What the exercise asks — Wherever a line in the data holds the word "shell", pull that line out.

Record excerpts —
(** * A shallow embedding of the NixOS VM test driver (test-driver.py)

    The development follows [nixos/lib/test-driver/test-driver.py]:
    the retry primitive, the monitor and shell channels of a [Machine],
    its life cycle ([start], [connect], [shutdown], [crash],
    [wait_for_shutdown]), the systemd probes built on [execute], and the
    part of [main] that creates the VLAN switches and the machines.

    Conventions of the model.
    - A Python [str] is a [string]; each character stands for the code
      point of the same number, so the modelled alphabet is
      U+0000..U+00FF.  On that alphabet the classes of [re] are exact:
      [\s] is [str.isspace], [\d] is '0'..'9', [.] is anything but a
      line feed.
    - [bytes] are [string]s as well, one character per byte.
    - Effects are threaded through a state-and-error monad.  A call
      either returns, raises, or never returns ([Blocked]: a read on a
      stream on which nothing more arrives, an [accept] nobody answers,
      a [wait] on a child that does not exit).
    - The guest, the emulator and the switch are the environment: what
      they send and whether they answer is data of the [World].  The
      monitor delivers byte segments, cut to the size a read asks for;
      the shell delivers the text each read decodes to.
    - Writing to a channel always succeeds; what is written is recorded
      in the trace of the host, together with the log lines, the sleeps
      and the processes spawned.
    - The console reader thread only feeds a queue no modelled
      operation reads; its start is recorded and nothing more.
    - The file system is a map from the text of a path to the entry
      there.  A text names its entry with the slashes at its end
      removed; the root and the working directory are directories
      that are always there.  Making an entry needs the directory
      above it, a name the system takes (no NUL, no component above
      255 bytes, less than 4096 bytes in all), and for a socket less
      than 108 bytes.  Other spellings of a name (through [.], [..]
      or doubled slashes) are not resolved, and of symbolic links
      only the dangling one is an entry of its own.
    - [main] is followed up to the loop that cleans the state
      directories (lines 847 to 866); what comes after it, the [exec]
      of the lines that name the machines and the test script itself,
      runs text the model does not interpret. *)

From Stdlib Require Import ZArith Bool Ascii String List Lia.
From stdpp Require Import base option gmap strings.
Import ListNotations.

Local Open Scope string_scope.
Local Open Scope Z_scope.

(** ** Text *)

Module Text.

Definition LF : ascii := "010"%char.

Fixpoint take (n : nat) (s : string) : string :=
  match n, s with
  | S k, String c r => String c (take k r)
  | _, _ => EmptyString
  end.

Fixpoint drop (n : nat) (s : string) : string :=
  match n, s with
  | S k, String _ r => drop k r
  | _, _ => s
  end.

(** Length of the longest prefix whose characters all satisfy [p]. *)
Fixpoint span (p : ascii -> bool) (s : string) : nat :=
  match s with
  | String c r => if p c then S (span p r) else O
  | EmptyString => O
  end.

(** [needle in hay] *)
Fixpoint contains (needle hay : string) : bool :=
  String.prefix needle hay ||
  match hay with
  | String _ r => contains needle r
  | EmptyString => false
  end.

(** [s.endswith(suffix)] *)
Definition endswith (s suffix : string) : bool :=
  (String.length suffix <=? String.length s)%nat &&
  String.eqb (drop (String.length s - String.length suffix) s) suffix.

Expected answer —
    the retry primitive, the monitor and shell channels of a [Machine],
      the shell delivers the text each read decodes to.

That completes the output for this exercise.